Première partie/chap.4.page 20

On a d'abord entendu une voix aiguë de femme et puis Raymond qui disait : « Tu m'as manqué, tu m'as manqué. Je vais t'apprendre à me manquer. » Quelques  bruits sourds et la femme a hurlé, mais de si terrible façon qu'immédiatement le palier s'est empli de monde. Marie et moi nous sommes sortis aussi. La femme criait toujours et Raymond frappait toujours. Marie m'a dit que c'était terrible et je n'ai rien répondu. Elle m'a demandé d'aller chercher un agent, mais je lui ai dit que je n'aimais pas les agents. Pourtant, il en est arrivé un avec le locataire du deuxième qui est plombier. Il a frappé à la porte et on n'a plus rien entendu. Il a frappé plus fort et au bout d'un moment, la femme a pleuré et Raymond a ouvert. Il avait une cigarette à la bouche et l'air doucereux. La fille s'est précipitée à la porte et a déclaré à l'agent que Raymond l'avait frappée. « Ton nom », a dit l'agent. Raymond a répondu. « Enlève ta cigarette de la bouche quand tu me parles », a dit l'agent. Raymond a hésité, m'a regardé et a tiré sur sa cigarette. À ce moment, l'agent l'a giflé à toute volée d'une claque épaisse et lourde, en pleine joue. La cigarette est tombée quelques mètres plus loin. Raymond a changé de visage, mais il n'a rien dit sur le moment et puis il a demandé d'une voix humble s'il pouvait ramasser son mégot. L'agent a déclaré qu'il  le pouvait et il a ajouté : « Mais la prochaine fois, tu sauras qu'un agent n'est pas un guignol. » Pendant ce temps, la fille pleurait et elle a répété « Il m'a tapée. C'est un maquereau. » -« Monsieur l'agent, a demandé alors Raymond, c'est dans la loi, ça, de dire maquereau à un homme ? » Mais l'agent lui a ordonné « de fermer sa gueule ». Raymond s'est alors retourné vers la fille et il lui a dit : « Attends, petite, on se retrouvera. » L'agent lui a dit de fermer ça, que la fille devait partir et lui rester dans sa chambre en attendant d'être convoqué au commissariat. Il a ajouté que Raymond devrait avoir honte d'être soûl au point de trembler comme il le faisait. À ce moment, Raymond lui a expliqué : « Je ne suis pas soûl, monsieur l'agent. Seulement, je suis là, devant vous, et je tremble, c'est forcé. » Il a fermé sa porte et tout le monde est parti. Marie et moi avons fini de préparer le déjeuner. Mais elle n'avait pas faim, j'ai presque tout mangé. Elle est partie à une heure et j'ai dormi un peu.

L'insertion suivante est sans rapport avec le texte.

(** The view of [/api/translate] on what [request.json] gives; [is_online]
    is what [network_checker.is_online()] returns. A body that is not an
    object raises at [data.get]; a text that is true without being a
    string raises at [text.strip()], in [detect] or in [translate],
    before anything else is done. The result is [None] where the model
    does not tell what the view does: for a text that is a string and a
    language that is not one, which the translator would compare and
    format. *)
Definition translate (body : Body) (is_online : bool)
  : option (Translation.M (Reply Translated)) :=
  match body with
  | NotObject => Some ([], Raise (py "AttributeError"))
  | Object text source_lang target_lang =>
      let text := get text [] in
      let source_lang := get source_lang auto in
      let target_lang := get target_lang en in
      if negb (truth_value text)
      then Some (Translation.ret (BadRequest (py "No text provided")))
      else
        match text with
        | Str text =>
            match source_lang, target_lang with
            | Str source_lang, Str target_lang =>
                let source_lang :=
                  if bool_decide (source_lang = auto)
                  then Detector.detect str_lower language_detector text
                  else source_lang in
                Some
                  (Translation.bind
                     (Translation.translate str_lower env translator text
                                            source_lang target_lang is_online)
                     (fun translated_text =>
                        Translation.ret
                          (Ok {| source_text := text;
                                 source_lang := source_lang;
                                 target_lang := target_lang;
                                 translated_text := translated_text;
                                 online_mode := is_online |})))
            | _, _ => None
            end
        | _ => Some ([], Raise (py "AttributeError"))
        end
  end.

End WithEnv.

(** The name [handle_change_language] announces for a language. *)
Definition language_name (language : list N) : list N :=
  if bool_decide (language = en) then py "English"
  else if bool_decide (language = tl) then py "Filipino"
  else if bool_decide (language = ko) then py "Korean"
  else language.

End App.

(* ===================================================================== *)
(** ** Concrete configurations *)
(* ===================================================================== *)

(** Small configurations of the components, on which the definitions can be
    run. *)
Module Scenarios.

(** A detector without FastText model. *)
Definition heuristic_detector : Detector.LanguageDetector :=
  {| Detector.model := None |}.

(** No network, and detectors that come without a model. *)
Definition offline_env : Translation.Env :=
  {| Translation.translate_online := fun _ _ _ => Raise (py "network unreachable");
     Translation.new_detector := Return heuristic_detector |}.

(** An offline engine that puts its input between angle brackets. *)
Definition bracket (s : list N) : outcome (list N) :=
  Return (py "<" ++ s ++ py ">").

Definition no_pairs : Translation.Translator :=
  {| Translation.argos_available := true;
     Translation.translation_pairs := ∅ |}.


Definition only_en_ko : Translation.Translator :=
  {| Translation.argos_available := true;
     Translation.translation_pairs :=
       {[ Translation.pair_key en ko := bracket ]} |}.

Definition ko_en_tl : Translation.Translator :=
  {| Translation.argos_available := true;
     Translation.translation_pairs :=
       <[ Translation.pair_key en tl := bracket ]>
         {[ Translation.pair_key ko en := bracket ]} |}.

Definition no_argos : Translation.Translator :=
  {| Translation.argos_available := false;
     Translation.translation_pairs := ∅ |}.

(** Three Hangul syllables in a text of ten characters. *)
(** Vosk builds every recogniser; only the English model is loaded. *)
Definition vosk_ok : Capture.Model -> outcome unit := fun _ => Return tt.

Definition english_only : list (list N * Capture.Model) := [(en, 0%nat)].

(** The globals after a first [record_audio(None, 'en')]. *)
Definition capturing : Capture.State :=
  snd (Capture.record_audio vosk_ok None en (Capture.loaded english_only)).

(** A callback that always returns. *)
Definition listener : Capture.Callback := fun _ _ _ => Return tt.

(** A turn of the capture loop with the stop flag set, a silent turn, and
    a turn on which the recogniser commits "hello". *)
Definition stop_turn : Capture.Frame :=
  {| Capture.stop_set := true; Capture.read := Return tt;
     Capture.loud := false; Capture.clock := 2%Z;
     Capture.accept := Return None |}.

Definition silent_turn : Capture.Frame :=
  {| Capture.stop_set := false; Capture.read := Return tt;
     Capture.loud := false; Capture.clock := 1%Z;
     Capture.accept := Return None |}.

Definition hello_turn : Capture.Frame :=
  {| Capture.stop_set := false; Capture.read := Return tt;
     Capture.loud := true; Capture.clock := 1%Z;
     Capture.accept := Return (Some (Some (py "hello"))) |}.

(** An assistant that answers "ok", a synthesiser that always raises,
    and the service before [initialize] has run. *)
Definition ok_assistant : Assistant.AIAssistant :=
  {| Assistant.generate_response := fun _ _ => Return (py "ok") |}.

Definition failing_tts : Assistant.TextToSpeech :=
  {| Assistant.speak := fun _ _ => Raise (py "piper crashed") |}.

Definition assistant_env : Assistant.Env :=
  {| Assistant.new_assistant := Return ok_assistant;
     Assistant.get_translator := Return only_en_ko;
     Assistant.get_tts := Return failing_tts;
     Assistant.translation_env := offline_env |}.

Definition not_initialized : Assistant.Globals :=
  {| Assistant._ai_assistant := None; Assistant._translator := None;
     Assistant._tts := None |}.

Definition initialized : Assistant.Globals :=
  {| Assistant._ai_assistant := Some ok_assistant;
     Assistant._translator := Some only_en_ko;
     Assistant._tts := Some failing_tts |}.

(** A recogniser that commits "hello" on any audio; an environment
    without network or model files in which Vosk builds that recogniser;
    and a [SpeechRecognizer] that has loaded the English model only. *)
Definition hello_kaldi : Recognizer.Kaldi :=
  {| Recognizer.AcceptWaveform := fun _ => Return true;
     Recognizer.Result := fun _ => Return (Some (py "hello"));
     Recognizer.PartialResult := fun _ => Return (Some []) |}.

Definition no_download : Recognizer.Env :=
  {| Recognizer.path_exists := fun _ => false;
     Recognizer.fetch := fun _ => Raise (py "network unreachable");
     Recognizer.load := fun _ => Raise (py "no such model");
     Recognizer.new_kaldi := fun _ => Return hello_kaldi;
     Recognizer.recognize_online := fun _ _ => Raise (py "network unreachable") |}.

Definition english_loaded : Recognizer.SpeechRecognizer :=
  {| Recognizer.vosk_available := true;
     Recognizer.model_paths := {[ en := Recognizer.model_path en ]};
     Recognizer.models := {[ en := 0%nat ]};
     Recognizer.recognizers := ∅ |}.

(** The same with a network: the Korean model can be downloaded and
    loaded (as model 1), and the recogniser built from it commits another
    text. *)
Definition annyeong_kaldi : Recognizer.Kaldi :=
  {| Recognizer.AcceptWaveform := fun _ => Return true;
     Recognizer.Result := fun _ => Return (Some (py "annyeong"));
     Recognizer.PartialResult := fun _ => Return (Some []) |}.

Definition download_works : Recognizer.Env :=
  {| Recognizer.path_exists := fun _ => false;
     Recognizer.fetch := fun _ => Return tt;
     Recognizer.load := fun _ => Return 1%nat;
     Recognizer.new_kaldi :=
       fun m => Return (if Nat.eqb m 1 then annyeong_kaldi else hello_kaldi);
     Recognizer.recognize_online := fun _ _ => Raise (py "network unreachable") |}.

Definition three_in_ten : list N :=
  [44032; 45208; 45796; 32] ++ py "abcdef".

(** Four Hangul syllables in a text of ten characters. *)
Definition four_in_ten : list N :=
  [44032; 45208; 45796; 46972; 32] ++ py "abcde".

(** A silent turn four seconds after [silent_turn]. *)
Definition late_silent_turn : Capture.Frame :=
  {| Capture.stop_set := false; Capture.read := Return tt;
     Capture.loud := false; Capture.clock := 5%Z;
     Capture.accept := Return None |}.

(** A synthesiser with the English voice only, one without Piper, and a
    Piper that encodes every text as the same audio. *)
Definition english_voice : Tts.TextToSpeech :=
  {| Tts.piper_available := true;
     Tts.voices := {[ en := py "piper_models/en.onnx" ]} |}.

Definition no_piper : Tts.TextToSpeech :=
  {| Tts.piper_available := false;
     Tts.voices := {[ en := py "piper_models/en.onnx" ]} |}.

Definition piper_ok : Tts.Env :=
  {| Tts.run_piper := fun _ _ => Return (Some (py "UklGRg==")) |}.

(** An assistant whose model is not loaded, and the service initialised
    with it and with the synthesiser without Piper. *)
Definition no_llm : Llm.AIAssistant :=
  {| Llm.model_loaded := false; Llm.model := None |}.
Lemma sample_all_total jumps NumStates nsamples C g C' :
  res (sample_all draw_index jumps (replicate NumStates nsamples)
                  NumStates C g) = Ok C' →
  total_count C' =
    (total_count C + Z.max 0 nsamples * Z.of_nat NumStates)%Z.
Proof.
  unfold sample_all. intros H.
  apply (foldM_count total_count (Z.max 0 nsamples)) in H.
  - by rewrite H, length_seq.
  - intros acc i g0 acc' _. unfold sample_from.
    intros (jt & _ & (n & Hn & Hs)%bind_res_ok_inv)%bind_res_ok_inv.
    apply index_ok in Hn as [[-> _]%lookup_replicate _].
    by apply sample_state_total in Hs.
Qed.

Lemma sample_all_one_pass jumps NumStates nsamples C g C' :
  res (sample_all draw_index jumps (replicate NumStates nsamples)
                  NumStates C g) = Ok C' →
  one_pass jumps (Z.max 0 nsamples * Z.of_nat NumStates) C C'.
Proof.
  intros H. split; [by eapply sample_all_grows|by eapply sample_all_total].
Qed.

(** *** The trial loop *)

Lemma trial_body_cases w jumps NumStates outName nsamples C tc t g :
  let o := trial_body draw_index w jumps (replicate NumStates nsamples)
                      NumStates outName nsamples (C, tc) t g in
  (∃ h, res o = Halt h ∧ written (out o) = []) ∨
  (∃ C' tc',
      one_pass jumps (Z.max 0 nsamples * Z.of_nat NumStates) C C' ∧
      res o = Ok (C', tc') ∧
      written (out o) = [(out_name outName nsamples t, C')]).
Proof.
  intros o. subst o. unfold trial_body.
  set (sa := sample_all _ _ _ _ _).
  destruct (res (sa g)) as [C'|h] eqn:E1.
  2:{ left. exists h. rewrite (bind_halt _ _ _ _ E1). simpl.
      subst sa. by rewrite sample_all_out. }
  rewrite (bind_ok _ _ _ _ E1). simpl.
  assert (out (sa g) = []) as -> by (subst sa; apply sample_all_out).
  simpl. set (g1 := final (sa g)).
  destruct (res (index (replicate NumStates nsamples) 0 g1)) as [n0|h] eqn:E2.
  2:{ left. exists h. rewrite (bind_halt _ _ _ _ E2). simpl.
      by rewrite index_out. }
  rewrite (bind_ok _ _ _ _ E2). rewrite index_out.
  apply index_ok in E2 as [_ ->]. unfold print, mmwrite.
  rewrite bind_emit.
  destruct (writable w (out_name outName nsamples t)).
  - right. rewrite bind_emit. simpl. eexists _, _.
    split; [|split; reflexivity]. subst sa. by eapply sample_all_one_pass.
  - left. rewrite bind_raise. simpl. by eexists.
Qed.

Lemma trial_loop_written w jumps NumStates outName nsamples l C tc g :
  let o := foldM (trial_body draw_index w jumps
                    (replicate NumStates nsamples) NumStates outName nsamples)
                 l (C, tc) g in
  ∃ Cs, written (out o) = zip (out_name outName nsamples <$> l) Cs ∧
        length Cs ≤ length l ∧
        chained (one_pass jumps (Z.max 0 nsamples * Z.of_nat NumStates))
                C Cs ∧
        (∀ v, res o = Ok v → length Cs = length l).
Proof.
  revert C tc g. induction l as [|t l IH]; intros C tc g o.
  - exists []. subst o. simpl. done.
  - subst o. rewrite foldM_cons.
    destruct (trial_body_cases w jumps NumStates outName nsamples C tc t g)
      as [(h & Hh & Hw)|(C' & tc' & Hpass & Hok & Hw)].
    + exists []. rewrite (bind_halt _ _ _ _ Hh). cbn [res out final].
      rewrite Hw. simpl. repeat split; [lia|done].
    + rewrite (bind_ok _ _ _ _ Hok). cbn [res out final].
      destruct (IH C' tc' (final (trial_body draw_index w jumps
                  (replicate NumStates nsamples) NumStates outName nsamples
                  (C, tc) t g))) as (Cs & HCs & Hlen & Hch & Hall).
      exists (C' :: Cs). rewrite written_app, Hw, HCs. simpl.
      split; [done|]. split; [lia|]. split; [done|].
      intros v Hv. f_equal. by eapply Hall.
Qed.

Lemma trials_written w jumps NumStates outName nsamples NumTrials g :
  let o := trials draw_index w jumps NumStates outName nsamples NumTrials g in
  ∃ Cs, written (out o) = zip (out_name outName nsamples <$> range NumTrials) Cs ∧
        length Cs ≤ Z.to_nat NumTrials ∧
        chained (one_pass jumps (Z.max 0 nsamples * Z.of_nat NumStates))
                (new_counts NumStates NumStates) Cs ∧
        (res o = Ok tt → length Cs = Z.to_nat NumTrials).
Proof.
  intros o. subst o. unfold trials.
  set (loop := foldM _ _ _).
  destruct (trial_loop_written w jumps NumStates outName nsamples
              (range NumTrials) (new_counts NumStates NumStates) 0%Z g)
    as (Cs & HCs & Hlen & Hch & Hall).
  fold loop in HCs, Hall. unfold range in Hlen, Hall.
  rewrite length_seq in Hlen, Hall.
  exists Cs. unfold bind.
  destruct (res (loop g)) as [v|h] eqn:E; simpl.
  - rewrite app_nil_r. repeat split; try done. intros _. by eapply Hall.
  - repeat split; done.
Qed.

Vers trois heures, on a frappé à ma porte et Raymond est entré. Je suis resté couché. Il s'est assis sur le bord de mon lit. Il est resté un moment sans parler et je lui ai [58] demandé comment son affaire s'était passée. Il m'a raconté qu'il avait fait ce qu'il voulait mais qu'elle lui avait donné une gifle et qu'alors il l'avait battue. Pour le reste, je l'avais vu. Je lui ai dit qu'il me semblait que maintenant elle était punie et qu'il devait être content. C'était aussi son avis, et il a observé que l'agent avait beau faire, il ne changerait rien aux coups qu'elle avait reçus. Il a ajouté qu'il connaissait bien les agents et qu'il savait comment il fallait s'y prendre avec eux. Il m'a demandé alors si j'avais attendu qu'il réponde à la gifle de l'agent. J'ai répondu que je n'attendais rien du tout et que d'ailleurs je n'aimais pas les agents. Raymond a eu l'air très content. Il m'a demandé si je voulais sortir avec lui. Je me suis levé et j'ai commencé à me peigner. Il m'a dit qu'il fallait que je lui serve de témoin. Moi cela m'était égal, mais je ne savais pas ce que je devais dire. Selon Raymond, il suffisait de déclarer que la fille lui avait manqué. J'ai accepté de lui servir de témoin.